Just a quick one: while everyone is shocked and scandalised about the techniques of the national papers, there hasn’t been any mention of the regionals other than to lump us all in as one giant scummy mass.
The regional press used to be where the nationals got all their story leads. The very low-paid provincial cannon-fodder reporter, who had to use a contact book rather than a cheque book, did the ground work, did the interviews, got the pictures, played by the rules.
And then the nationals would send in their troops to piss everyone off and bugger off back to London to twist and spin the original tale. The broadcast media also get the bulk of their stories from papers, local and national.
The idea of local papers hacking anyone is pretty laughable. Most offices don’t even have a landline on every desk, let alone the cash for a PI or bung for a bent copper.
Since the switch to celebrity over story about 10 years ago, the regionals have seen less of their stories stolen. Now the owners of the regionals give them away for free.

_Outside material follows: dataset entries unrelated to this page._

(** * Country Exchange API: the refresh pipeline and the HTTP handlers

    A shallow embedding of [index.js] (the Express server of the
    repository) and of its sibling server file, with the properties
    of the refresh pipeline stated over it.

    Conventions of the embedding:
    - a JavaScript number is an IEEE-754 binary64 value, in the
      Standard Library's specification of floating-point arithmetic
      ([SpecFloat], precision 53, [emax] 1024): every operation rounds
      to nearest, ties to even, and overflows to an infinity, and
      zero has a sign; [NaN] carries no payload;
    - a JSON document is a [value]; [VUndefined] stands for an absent
      member, and [VFun] for a function that a lookup finds on the
      prototype chain, which the runtime ([builtins]) supplies;
    - a request is served by the first route registered for it;
    - the handlers run in a small exception-and-state monad [M]: a
      thrown exception keeps the state reached so far, as in
      JavaScript;
    - table [countries] is the list of its rows in insertion order;
      SQL compares strings as they are (the definition of the table,
      with its collation and constraints, is not in the repository);
    - what the server cannot control (the two HTTP sources, the clock,
      [Math.random], failures of the database driver and of the file
      system) is read from an environment [env]: a statement that
      the database would reject is a call that the environment lets
      fail. *)

From Stdlib Require Import ZArith Floats.SpecFloat.
From Stdlib Require Import Bool List String Ascii DecimalString Lia.
From Stdlib Require Import Permutation Sorted.
Import ListNotations.
(** Leaving a loop body: [return ret], or on to the next round with the
    current binding of the loop's variable. *)
Inductive flow : Type :=
| Return (ret : pyval)
| Next (value : pyval).

(** ** Parser *)

Section Parser.

(** The request object is opaque to the core: it is only handed on. *)
Context {Request : Type}.

(** A fetch capability [(req, name, arg) -> value | None]; it may raise. *)
Definition capability : Type := Request -> string -> Arg -> result pyval.

(** The six methods a [TARGET_MAP] entry can name. *)
Inductive method : Type :=
| parse_json_ | parse_querystring_ | parse_form_
| parse_headers_ | parse_cookies_ | parse_files_.
(** The part of [run_turn] that computes activations (lines 203, 204, 215
    and 218), for concept ids already recognised; [run_turn] itself always
    passes [steps=3] and [decay=0.8]. *)
Definition activate (eng : NCEEngine) (concept_ids : list string) (steps : nat)
    (decay : float) : NCEEngine :=
  let eng := with_profiler eng
    {| activated_nodes := 0; traversed_edges := 0; steps_executed := 0 |} in
  let eng := with_graph eng (reset_activations (graph eng)) in
  let eng := inject_activation eng concept_ids in
  spread_activation eng steps decay.

(** *** Stage 5: response selection *)

Definition fallback_rule : ResponseRule :=
  {| rule_id := "r_fallback"; trigger_concepts := []; intent := "unknown";
     priority := 0 |}.

(** Lines 153-158.  [None] is the [OverflowError] of converting a
    priority too large for a float. *)
Definition rule_score (g : BrainGraph) (rule : ResponseRule) : option float :=
  let score :=
    Py.sum (map (fun c => match get_node g c with
                          | Some n => activation n
                          | None => 0.0
                          end)
                (trigger_concepts rule)) in
  match Py.int_to_float (priority rule) with
  | Some p => Some (score + p * 0.01)
  | None => None
  end.
(** * BLEManager: connection and session management for the G1 glasses

    A shallow embedding of [connector/bluetooth.py] (class [BLEManager]).
    The manager drives two BLE links (left and right lens), a global
    connection state, a persisted address store and a few background
    loops.  Everything the Python code obtains from outside (the BLE
    stack, PowerShell, the pairing manager, the command manager, the file
    system) is read from a [World]: one answer per call, indexed by a
    call counter kept in the state, so that a run is a function of the
    world and of the start state. *)

From Stdlib Require Import String Ascii List ZArith Lia Bool Arith.
From stdpp Require Import gmap strings.
Import ListNotations.
Open Scope string_scope.

(** ** Python string operations used by the manager (ASCII text) *)

Module PyStr.

(** [sub in s]: substring test. *)
Fixpoint contains (sub s : string) : bool :=
  if String.prefix sub s then true
  else match s with
       | EmptyString => false
       | String _ s' => contains sub s'
       end.

(** [str.upper] and [str.lower] on ASCII text: the letters a-z and A-Z are
    mapped, every other character is left alone.  Python also maps
    characters outside ASCII (U+0131 upper-cases to I, U+017F to S), which
    a string of this model cannot hold; what is stated about letter case
    is stated for ASCII strings. *)
Definition upper_ascii (c : ascii) : ascii :=
  let n := nat_of_ascii c in
  if (97 <=? n)%nat && (n <=? 122)%nat then ascii_of_nat (n - 32) else c.

Definition lower_ascii (c : ascii) : ascii :=
  let n := nat_of_ascii c in
  if (65 <=? n)%nat && (n <=? 90)%nat then ascii_of_nat (n + 32) else c.

Fixpoint map_string (f : ascii -> ascii) (s : string) : string :=
  match s with
  | EmptyString => EmptyString
  | String c s' => String (f c) (map_string f s')
  end.

Definition upper : string -> string := map_string upper_ascii.
Definition lower : string -> string := map_string lower_ascii.

(** The ASCII characters [str.strip()] removes. *)
Definition is_space (c : ascii) : bool :=
  let n := nat_of_ascii c in
  ((9 <=? n)%nat && (n <=? 13)%nat) || ((28 <=? n)%nat && (n <=? 32)%nat).

Fixpoint lstrip (s : string) : string :=
  match s with
  | String c s' => if is_space c then lstrip s' else s
  | EmptyString => EmptyString
  end.

Fixpoint rstrip (s : string) : string :=
  match s with
  | EmptyString => EmptyString
  | String c s' =>
      match rstrip s' with
      | EmptyString => if is_space c then EmptyString else String c EmptyString
      | r => String c r
      end
  end.

Definition strip (s : string) : string := rstrip (lstrip s).

(** [s.split(sep)] for a one-character separator: the pieces, in order. *)
Fixpoint split_aux (sep : ascii) (s cur : string) : list string :=
  match s with
  | EmptyString => [cur]
  | String c s' =>
      if Ascii.eqb c sep then cur :: split_aux sep s' EmptyString
      else split_aux sep s' (cur ++ String c EmptyString)
  end.
Lemma add_section_ok (c c1 : ConfigParser) (h : str) :
  add_section c h = COk c1 ->
  streqb h default_section = false /\ has_section c h = false /\
  defaults c1 = defaults c /\ sections_ c1 = sections_ c ++ [(h, [])].
Proof.
  unfold add_section. destruct (streqb h default_section); [discriminate|].
  destruct (has_section c h); [discriminate|]. intros E. injection E as <-. auto.
Qed.

Lemma compat_file_set_last (i : list (str * str)) :
  forall (c c' : ConfigParser) pre (h : str) d,
  sections_ c = pre ++ [(h, d)] -> assoc_sec h pre = None ->
  h <> [] -> streqb h default_section = false ->
  compat_file_set c h i = COk c' ->
  defaults c' = defaults c /\ exists d', sections_ c' = pre ++ [(h, d')].
Proof.
  induction i as [|[key v] i IH]; intros c c' pre h d Hs Hp Hne Hd E.
  - injection E as <-. eauto.
  - cbn [compat_file_set] in E.
    destruct (streqb key Host); [exact (IH _ _ _ _ _ Hs Hp Hne Hd E)|].
    destruct (streqb key (py "ProxyCommand")); [exact (IH _ _ _ _ _ Hs Hp Hne Hd E)|].
    destruct (cp_set c h key v) as [c1|x] eqn:E1; [|discriminate]. cbn [cbind] in E.
    destruct (cp_set_last _ _ _ _ _ _ _ Hs Hp Hne Hd E1) as [Hd1 Hs1].
    destruct (IH _ _ _ _ _ Hs1 Hp Hne Hd E) as [Hd2 Hs2]. split; [congruence|exact Hs2].
Qed.

Lemma compat_dir_set_last (lines : list str) :
  forall (c c' : ConfigParser) pre (h : str) d,
  sections_ c = pre ++ [(h, d)] -> assoc_sec h pre = None ->
  h <> [] -> streqb h default_section = false ->
  compat_dir_set c h lines = COk c' ->
  defaults c' = defaults c /\ exists d', sections_ c' = pre ++ [(h, d')].
Proof.
  induction lines as [|line lines IH]; intros c c' pre h d Hs Hp Hne Hd E.
  - injection E as <-. eauto.
  - cbn [compat_dir_set] in E.
    destruct (split_ws line) as [|key words]; [discriminate|].
    destruct (streqb key Host); [exact (IH _ _ _ _ _ Hs Hp Hne Hd E)|].
    destruct (cp_set c h key _) as [c1|x] eqn:E1; [|discriminate]. cbn [cbind] in E.
    destruct (cp_set_last _ _ _ _ _ _ _ Hs Hp Hne Hd E1) as [Hd1 Hs1].
    destruct (IH _ _ _ _ _ Hs1 Hp Hne Hd E) as [Hd2 Hs2]. split; [congruence|exact Hs2].
Qed.

Lemma adds_one_section (c c2 : ConfigParser) (h : str) d :
  h <> [] -> streqb h default_section = false -> startswith [star] h = false ->
  has_section c h = false ->
  defaults c2 = defaults c -> sections_ c2 = sections_ c ++ [(h, d)] ->
  adds_sections c c2.
Proof.
  intros H1 H2 H3 H4 Hd Hs. split; [exact Hd|]. exists [(h, d)].
  split; [exact Hs|]. split; [constructor; [intros []|constructor]|].
  constructor; [|constructor]. cbn [fst]. auto.
Qed.

Lemma has_section_false (c : ConfigParser) (h : str) :
  has_section c h = false -> assoc_sec h (sections_ c) = None.
Proof. unfold has_section. destruct (assoc_sec h (sections_ c)); congruence. Qed.

Lemma add_then_set (c c' : ConfigParser) (h : str)
      (set : ConfigParser -> cresult ConfigParser) :
  h <> [] -> startswith [star] h = false ->
  (forall c1 c2 pre d, sections_ c1 = pre ++ [(h, d)] -> assoc_sec h pre = None ->
     h <> [] -> streqb h default_section = false -> set c1 = COk c2 ->
     defaults c2 = defaults c1 /\ exists d', sections_ c2 = pre ++ [(h, d')]) ->
  cbind (add_section c h) set = COk c' -> adds_sections c c'.
Proof.
  intros Hne Hst Hset E. destruct (add_section c h) as [c1|x] eqn:Ea; [|discriminate].
  cbn [cbind] in E. destruct (add_section_ok _ _ _ Ea) as (Hd & Hn & Hd1 & Hs1).
  destruct (Hset _ _ _ _ Hs1 (has_section_false _ _ Hn) Hne Hd E) as [Hd2 (d' & Hs2)].
  apply (adds_one_section c c' h d'); auto. congruence.
Qed.

Lemma compat_file_merge_adds (hl : list (list (str * str))) :
  forall c c', Forall host_dict hl -> compat_file_merge c hl = COk c' -> adds_sections c c'.
Proof.
  induction hl as [|i hl IH]; intros c c' Hhl E.
  - injection E as <-. apply adds_sections_refl.
  - inversion Hhl as [|? ? (h & Hh & Hne) Hrest]; subst.
    cbn [compat_file_merge] in E. rewrite Hh in E.
    destruct (startswith [star] h) eqn:Hst; [exact (IH _ _ Hrest E)|].
    destruct (has_section c h) eqn:Hs; [exact (IH _ _ Hrest E)|].
    destruct (cbind (add_section c h) (fun c => compat_file_set c h i)) as [c2|x] eqn:E2.
    + apply adds_sections_trans with c2.
      * apply (add_then_set c c2 h (fun c => compat_file_set c h i) Hne Hst); [|exact E2].
        intros. eapply compat_file_set_last; eassumption.
      * apply (IH c2 c' Hrest).
        destruct (add_section c h) as [c1|]; [|discriminate]. cbn [cbind] in E, E2.
        rewrite E2 in E. exact E.
    + destruct (add_section c h) as [c1|]; cbn [cbind] in E, E2; [rewrite E2 in E|]; discriminate.
Qed.

(** [compat_file] never changes or removes what [ssh-host.ini] defines:
    when it succeeds it only appends new sections, with distinct non-empty
    names that are not [DEFAULT], do not start with [*] and did not exist. *)
Theorem compat_file_only_adds_sections :
  forall (e : env) (s : state) (c c' : ConfigParser),
    compat_file e s c = COk c' -> adds_sections c c'.
Proof.
  intros e s c c' E. unfold compat_file in E.
  destruct (read_lines (SSH_CONF_FILE e) s) as [lines|x]; [|discriminate]. cbn [cbind] in E.
  destruct (compat_file_scan _ _ [] lines) as [hl|x] eqn:Hs; [|discriminate]. cbn [cbind] in E.
  apply (compat_file_merge_adds hl); [|exact E].
  exact (compat_file_scan_hosts _ _ _ _ _ (Forall_nil _) Hs).
Qed.

Lemma compat_dir_scan_host (ls : list str) :
  forall host lines host' lines',
  (forall h, host = Some h -> h <> []) ->
  compat_dir_scan host lines ls = COk (host', lines') ->
  forall h, host' = Some h -> h <> [].
Proof.
  induction ls as [|line ls IH]; intros host lines host' lines' Hh E.
  - injection E as <- <-. exact Hh.
  - cbn [compat_dir_scan] in E.
    set (r := if re_host_any line then _ else _) in E.
    assert (Hr : forall h0, r = COk h0 -> forall h, h0 = Some h -> h <> []).
    { intros h0 Er. unfold r in Er. destruct (re_host_any line).
      - destruct (host_of_line line) as [h1|] eqn:Ho; [|discriminate].
        injection Er as <-. intros h E'. injection E' as <-. exact (host_of_line_nonempty _ _ Ho).
      - injection Er as <-. exact Hh. }
    destruct r as [h0|x]; [|discriminate]. cbn [cbind] in E.
    specialize (Hr h0 eq_refl).
    destruct (negb _); [destruct h0|]; exact (IH _ _ _ _ Hr E).
Qed.

Lemma compat_dir_entry_adds (s : state) (c c' : ConfigParser) (i : str) :
  compat_dir_entry s c i = COk c' -> adds_sections c c'.
Proof.
  unfold compat_dir_entry. intros E.
  destruct (negb _); [injection E as <-; apply adds_sections_refl|].
  destruct (read_lines _ s) as [ls|x]; [|discriminate]. cbn [cbind] in E.
  destruct (compat_dir_scan None [] ls) as [[host lines]|x] eqn:Hs; [|discriminate].
  cbn [cbind] in E.
  destruct host as [h|]; [|injection E as <-; apply adds_sections_refl].
  assert (Hne : h <> []).
  { refine (compat_dir_scan_host ls None [] (Some h) lines _ Hs h eq_refl). intros ? E0; discriminate E0. }
  destruct (startswith [star] h) eqn:Hst; [injection E as <-; apply adds_sections_refl|].
  destruct (has_section c h); [injection E as <-; apply adds_sections_refl|].
  apply (add_then_set c c' h (fun c => compat_dir_set c h lines) Hne Hst); [|exact E].
  intros. eapply compat_dir_set_last; eassumption.
Qed.

(** The same for [compat_dir]: it only appends new sections, with distinct
    non-empty names that are not [DEFAULT], do not start with [*] and did
    not exist. *)
Theorem compat_dir_only_adds_sections :
  forall (s : state) (names : list str) (c c' : ConfigParser),
    compat_dir s names c = COk c' -> adds_sections c c'.
Proof.
  intros s names c c'. unfold compat_dir.
  destruct (negb _); [intros E; injection E as <-; apply adds_sections_refl|].
  revert c. induction names as [|i names IH]; intros c E.
  - injection E as <-. apply adds_sections_refl.
  - cbn [compat_dir_entries] in E.
    destruct (compat_dir_entry s c i) as [c1|x] eqn:E1; [|discriminate]. cbn [cbind] in E.
    exact (adds_sections_trans _ _ _ (compat_dir_entry_adds _ _ _ _ E1) (IH _ E)).
Qed.

Lemma find_from_lt (c : ascii) (s : str) (start i : nat) :
  find_from c s start = Some i -> i < length s.
Proof.
  unfold find_from. destruct (index_of c (skipn start s)) as [k|] eqn:E; [|discriminate].
  intros H. injection H as <-. apply index_of_some in E as (a & r & Hs & _ & ->).
  assert (Hl : length (skipn start s) = length a + S (length r)) by (rewrite Hs, length_app; reflexivity).
  rewrite length_skipn in Hl. lia.
Qed.

Lemma splitroot_root_or_drive (p : str) :
  let '(d, r, q) := ntpath.splitroot p in
  r <> [] \/ q = [] \/ d = [] \/ ntpath.last_char d = Some colon.
Proof.
  unfold ntpath.splitroot.
  destruct (streqb (firstn 1 (ntpath.norm p)) [ntpath.sep]) eqn:E1.
  - destruct (streqb (firstn 1 (skipn 1 (ntpath.norm p))) [ntpath.sep]).
    + destruct (find_from _ _ _) as [i|]; [|cbv beta iota zeta; right; left; reflexivity].
      destruct (find_from _ _ (i + 1)) as [i2|] eqn:F2; [|cbv beta iota zeta; right; left; reflexivity].
      cbv beta iota zeta. left. apply find_from_lt in F2. unfold ntpath.norm in F2. rewrite length_map in F2.
      destruct (skipn i2 p) eqn:Es; [|discriminate].
      apply (f_equal (@length ascii)) in Es. rewrite length_skipn in Es. cbn in Es. lia.
    + cbv beta iota zeta. left. destruct p; [discriminate E1|discriminate].
  - destruct (streqb (firstn 1 (skipn 1 (ntpath.norm p))) [colon]) eqn:E3.
    + assert (Hd : ntpath.last_char (firstn 2 p) = Some colon).
      { destruct p as [|x0 [|x1 rest]]; try (vm_compute in E3; discriminate E3).
        apply streqb_eq in E3. rewrite !norm_cons in E3. cbn [firstn skipn] in E3. injection E3 as E3.
        destruct (chreqb x1 ntpath.altsep); [vm_compute in E3; discriminate E3|]. subst x1. reflexivity. }
      destruct (streqb (firstn 1 (skipn 2 (ntpath.norm p))) [ntpath.sep]); cbv beta iota zeta; right; right; right; exact Hd.
    + cbv beta iota zeta. right. right. left. reflexivity.
Qed.

Lemma join_nil (p : str) : ntpath.join p [] = p.
Proof.
  pose proof (splitroot_concat p) as Hc. pose proof (splitroot_root_or_drive p) as Hr.
  unfold ntpath.join. cbn [fold_left].
  destruct (ntpath.splitroot p) as [[d r] q].
  replace (negb (streqb q []) && streqb r [] &&
           match ntpath.last_char d with
           | Some c => negb (chreqb c colon || ntpath.is_sep c)
           | None => false
           end) with false; [exact Hc|].
  destruct Hr as [Hr|[->|[->|Hd]]].
  - rewrite (proj2 (streqb_neq r []) Hr). rewrite andb_false_r. reflexivity.
  - reflexivity.
  - rewrite andb_false_r. reflexivity.
  - rewrite Hd, chreqb_refl. rewrite andb_false_r. reflexivity.
Qed.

But the local papers, mostly owned by corporations in some distant land, have been left to decay. They still have great trained staff, they abide by the law, they know their patch and their readers. They will usually have the same breaking national news as well as news that is actually of value to the locality for less than 50p a paper. Yet they are suffering from falling readership and chronic lack of investment. The single quoted annual salary of a Times columnist would pay for at least a dozen regional reporters.
So, as more and ‘exposures’ come to light, don’t lump your local in with all this distaste for the alleged reporting methods of a handful of national hacks, execs and private investigators.
Want news? Buy local. Buy your local paper.